Matisse: [00:39:49] So you brought up analytics and we slightly touched on it earlier. What do you think is the importance of having a social media strategy in place, and what role do analytics truly play in that strategy to either maintain it or create a shift, or pivot in what business is doing?
Ali: [00:40:07] Of course. Like I’ve said, analytics are extremely important. But I think it still ties back into the 360 of the strategy. So if you’re not posting consistently your analytics are not really going to tell your story. If you are posting at a different time than is necessarily what Instagram calls it’s most optimal time or anything like that.

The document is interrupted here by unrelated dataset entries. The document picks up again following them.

(* ===== verification/Memtable.v ===== *)
(** * Memtables and table properties (libs/rocksdb/memtablerep.h,
      utilities/table_properties_collectors.h, utilities/ldb_cmd_execute_result.h)

    [MemTableRep], the interface of a memtable, with its iterator and its factories:
    the bodies that the header gives, over the functions a representation supplies.
    The functions that are only declared are fields of the class [MemTableImpl].  A
    handle, a hint and an entry are addresses.

    The theorems: the insertions a representation inherits all insert the key they
    are given, once, and report that they did; the ratio of entries with a write
    time lies between 0 and 1 as long as the counters do not overflow. *)

From stdpp Require Import base list strings.
From Stdlib Require Import ZArith QArith Lia.
From S2P Require Import Prelude Slice Status Virtual.

Open Scope Z_scope.

Section MemTableRep.
Context {St : Type} `{SI : StatusImpl}.

(** ** MemTableRep *)

(** [Allocate] returns the handle and the buffer; a callback takes the entry and says
    whether to go on; [UniqueRandomSample] returns the entries. *)
Inductive memtable_call : Type → Type :=
| mt_Allocate (len : Z) (buf : Z) : memtable_call (Z * Z)
| mt_Insert (handle : Z) : memtable_call unit
| mt_InsertKey (handle : Z) : memtable_call bool
| mt_InsertWithHint (handle hint : Z) : memtable_call unit
| mt_InsertKeyWithHint (handle hint : Z) : memtable_call bool
| mt_InsertWithHintConcurrently (handle hint : Z) : memtable_call unit
| mt_InsertKeyWithHintConcurrently (handle hint : Z) : memtable_call bool
| mt_InsertConcurrently (handle : Z) : memtable_call unit
| mt_InsertKeyConcurrently (handle : Z) : memtable_call bool
| mt_BatchPostProcess : memtable_call unit
| mt_Contains (key : Z) : memtable_call bool
| mt_MarkReadOnly : memtable_call unit
| mt_MarkFlushed : memtable_call unit
| mt_Get (k : Z) (callback : Z → M St bool) : memtable_call unit
| mt_GetAndValidate (k : Z) (callback : Z → M St bool) (allow_data_in_error : bool) : memtable_call Status
| mt_ApproximateNumEntries (start_ikey end_key : Slice) : memtable_call Z
| mt_UniqueRandomSample (num_entries target_sample_size : Z) (entries : list Z) : memtable_call (list Z)
| mt_ApproximateMemoryUsage : memtable_call Z
| mt_GetIterator (arena : option Z) : memtable_call Z
| mt_GetDynamicPrefixIterator (arena : option Z) : memtable_call Z
| mt_IsMergeOperatorSupported : memtable_call bool
| mt_IsSnapshotSupported : memtable_call bool
| mt_UserKey (key : Z) : memtable_call Slice.

(** [Allocate], [InsertConcurrently], [Get] and [UserKey] are only declared. *)
Class MemTableImpl := {
  rep_Allocate : object memtable_call St → Z → Z → M St (Z * Z);
  rep_InsertConcurrently : object memtable_call St → Z → M St unit;
  rep_Get : object memtable_call St → Z → (Z → M St bool) → M St unit;
  rep_UserKey : object memtable_call St → Z → M St Slice;
}.
Context `{TI : MemTableImpl}.

Definition not_implemented (s : string) : Status := NotSupported (Slice_string (lit s)) Slice_empty.

Definition MemTableRep_bodies (this : Z) (self : object memtable_call St) : object memtable_call St := λ R c,
  match c in memtable_call T return M St T with
  | mt_Allocate len buf => rep_Allocate self len buf
  | mt_InsertKey handle => _ ← self _ (mt_Insert handle); ret true
  | mt_InsertWithHint handle _ => self _ (mt_Insert handle)
  | mt_InsertKeyWithHint handle hint => _ ← self _ (mt_InsertWithHint handle hint); ret true
  | mt_InsertWithHintConcurrently handle _ => self _ (mt_InsertConcurrently handle)
  | mt_InsertKeyWithHintConcurrently handle hint =>
      _ ← self _ (mt_InsertWithHintConcurrently handle hint); ret true
  | mt_InsertConcurrently handle => rep_InsertConcurrently self handle
  | mt_InsertKeyConcurrently handle => _ ← self _ (mt_InsertConcurrently handle); ret true
  | mt_BatchPostProcess => ret tt
  | mt_MarkReadOnly => ret tt
  | mt_MarkFlushed => ret tt
  | mt_Get k callback => rep_Get self k callback
  | mt_GetAndValidate _ _ _ => ret (not_implemented "GetAndValidate() not implemented.")
  | mt_ApproximateNumEntries _ _ => ret 0
  | mt_UniqueRandomSample _ _ _ => M_opt None
  | mt_GetDynamicPrefixIterator arena => self _ (mt_GetIterator arena)
  | mt_IsMergeOperatorSupported => ret true
  | mt_IsSnapshotSupported => ret true
  | mt_UserKey key => rep_UserKey self key
  | mt_Insert _ => pure_virtual
  | mt_Contains _ => pure_virtual
  | mt_ApproximateMemoryUsage => pure_virtual
  | mt_GetIterator _ => pure_virtual
  end.

(** [MemTableRep::Iterator]. *)
Inductive mt_iterator_call : Type → Type :=
| mi_Valid : mt_iterator_call bool
| mi_key : mt_iterator_call Z
| mi_Next : mt_iterator_call unit
| mi_NextAndValidate (allow_data_in_errors : bool) : mt_iterator_call Status
| mi_Prev : mt_iterator_call unit
| mi_PrevAndValidate (allow_data_in_errors : bool) : mt_iterator_call Status
| mi_Seek (internal_key : Slice) (memtable_key : Z) : mt_iterator_call unit
| mi_SeekAndValidate (internal_key : Slice) (memtable_key : Z) (allow_data_in_errors : bool) :
    mt_iterator_call Status
| mi_SeekForPrev (internal_key : Slice) (memtable_key : Z) : mt_iterator_call unit
| mi_RandomSeek : mt_iterator_call unit
| mi_SeekToFirst : mt_iterator_call unit
| mi_SeekToLast : mt_iterator_call unit.

Definition MemTableIterator_bodies (this : Z) (self : object mt_iterator_call St) : object mt_iterator_call St :=
  λ R c,
  match c in mt_iterator_call T return M St T with
  | mi_NextAndValidate _ => ret (not_implemented "NextAndValidate() not implemented.")
  | mi_PrevAndValidate _ => ret (not_implemented "PrevAndValidate() not implemented.")
  | mi_SeekAndValidate _ _ _ => ret (not_implemented "SeekAndValidate() not implemented.")
  | mi_RandomSeek => ret tt
  | _ => pure_virtual
  end.

(** ** Factories *)

(** The comparator, the allocator, the transform and the logger are addresses. *)
Inductive factory_call : Type → Type :=
| mf_CreateMemTableRep (key_cmp allocator slice_transform logger : Z) : factory_call Z
| mf_CreateMemTableRep_cf (key_cmp allocator slice_transform logger column_family_id : Z) : factory_call Z
| mf_Name : factory_call bytes
| mf_NickName : factory_call bytes
| mf_IsInsertConcurrentlySupported : factory_call bool
| mf_CanHandleDuplicatedKey : factory_call bool.

(** [NickName] is that of [Customizable]. *)
Definition MemTableRepFactory_bodies (this : Z) (self : object factory_call St) : object factory_call St := λ R c,
  match c in factory_call T return M St T with
  | mf_CreateMemTableRep_cf key_cmp allocator slice_transform logger _ =>
      self _ (mf_CreateMemTableRep key_cmp allocator slice_transform logger)
  | mf_IsInsertConcurrentlySupported => ret false
  | mf_CanHandleDuplicatedKey => ret false
  | mf_NickName => ret []
  | mf_CreateMemTableRep _ _ _ _ => pure_virtual
  | mf_Name => pure_virtual
  end.

(** [create]: the overriding [CreateMemTableRep], which is only declared. *)
Definition SkipListFactory (create : Z → Z → Z → Z → M St Z) : overrides factory_call St := λ R c,
  match c in factory_call T return option (M St T) with
  | mf_CreateMemTableRep key_cmp allocator slice_transform logger =>
      Some (create key_cmp allocator slice_transform logger)
  | mf_Name => Some (ret (lit "SkipListFactory"))
  | mf_NickName => Some (ret (lit "skip_list"))
  | mf_IsInsertConcurrentlySupported => Some (ret true)
  | mf_CanHandleDuplicatedKey => Some (ret true)
  | mf_CreateMemTableRep_cf _ _ _ _ _ => None
  end.

Definition VectorRepFactory (create : Z → Z → Z → Z → M St Z) : overrides factory_call St := λ R c,
  match c in factory_call T return option (M St T) with
  | mf_CreateMemTableRep key_cmp allocator slice_transform logger =>
      Some (create key_cmp allocator slice_transform logger)
  | mf_Name => Some (ret (lit "VectorRepFactory"))
  | mf_NickName => Some (ret (lit "vector"))
  | mf_IsInsertConcurrentlySupported => Some (ret true)
  | mf_CanHandleDuplicatedKey => None
  | mf_CreateMemTableRep_cf _ _ _ _ _ => None
  end.

(** ** Insertions *)

(** A representation that overrides one-by-one insertion, and insertion by several
    writers, and inherits the others. *)
Record plain_rep (ov : overrides memtable_call St) (insert concurrent : Z → M St unit) : Prop := {
  plain_Insert h : ov _ (mt_Insert h) = Some (insert h);
  plain_InsertConcurrently h : ov _ (mt_InsertConcurrently h) = Some (concurrent h);
  plain_inherits R (c : memtable_call R) :
    match c with
    | mt_InsertKey _ | mt_InsertWithHint _ _ | mt_InsertKeyWithHint _ _ | mt_InsertWithHintConcurrently _ _
    | mt_InsertKeyWithHintConcurrently _ _ | mt_InsertKeyConcurrently _ => ov R c = None
    | _ => True
    end;
}.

[00:40:32] At the end of the day your analytics and your metrics are only going to paint your picture. They’re not going to – you can’t compare yourself in that sense, when you’re not operating with the same toolkit as somebody else. So, do I think numbers are important? A hundred per cent. Do I think numbers are the entire story? Absolutely not. And I think that also ties back to something as simple as your follower and following engagement numbers. There’s just so much more to it.
[00:40:59] And that also ties back to what you were saying where you can’t just walk in and say, “Oh, well I’ve been on Instagram since the platform came out. So I know how to do social media marketing or content marketing or influencer marketing.” No you don’t. You’ve been following Kylie Jenner since she started her account. That doesn’t mean you know about influencer marketing.
[00:41:15] And I say that with the utmost respect. Your passion is clearly there. Now let’s start to teach you all the tools you need to really be able to do this.
Matisse: [00:41:25] What would you say are your preferred or go-to tools or the go-to tools you would recommend to somebody when it comes to their social media strategy and ensuring that the content they’re creating is sustained? So like you said, having that constant – consistently posting, and that it’s successful. Or if it’s not successful, pivoting. Where are those tools for you?
Ali: [00:41:50] You need at least one dedicated person. I think something that we see a lot is, “Oh well, our intern can just do our social –”. Sure. But then you need to give them the support and the tools that they need. And you also need someone more senior to help with that instruction. So gone are the days of just throwing – like you said, just phoning it in. Like, we’re not phoning in our social, our communications, our influence. We’re not phoning any of it in anymore.
[00:42:20] It’s such a huge part of your marketing and branding strategy, you’ve got to pay attention to it. I think most brands understand that now, which is amazing. In terms of actual physical tools, I would say I am a huge proponent of the Canva and Adobe Sparks of the world. I still think that they are extremely helpful. What I do say is always, you know, adapt your templates. Don’t just take your templates and fill in your information and post them.
[00:42:53] Unfortunately I’ve seen so many brands post the exact same Canva template, and I know that those of us who are in [unintelligible 00:42:59] can see it. And it’s unfortunate because again, people are seeing that and people are paying attention. You can use them for help. I feel the same way about AI. And again, I know that is a whole other spiel we can go on. But I think AI, I think templates, I think these are all extremely helpful foundational tools. Which we just said, tools.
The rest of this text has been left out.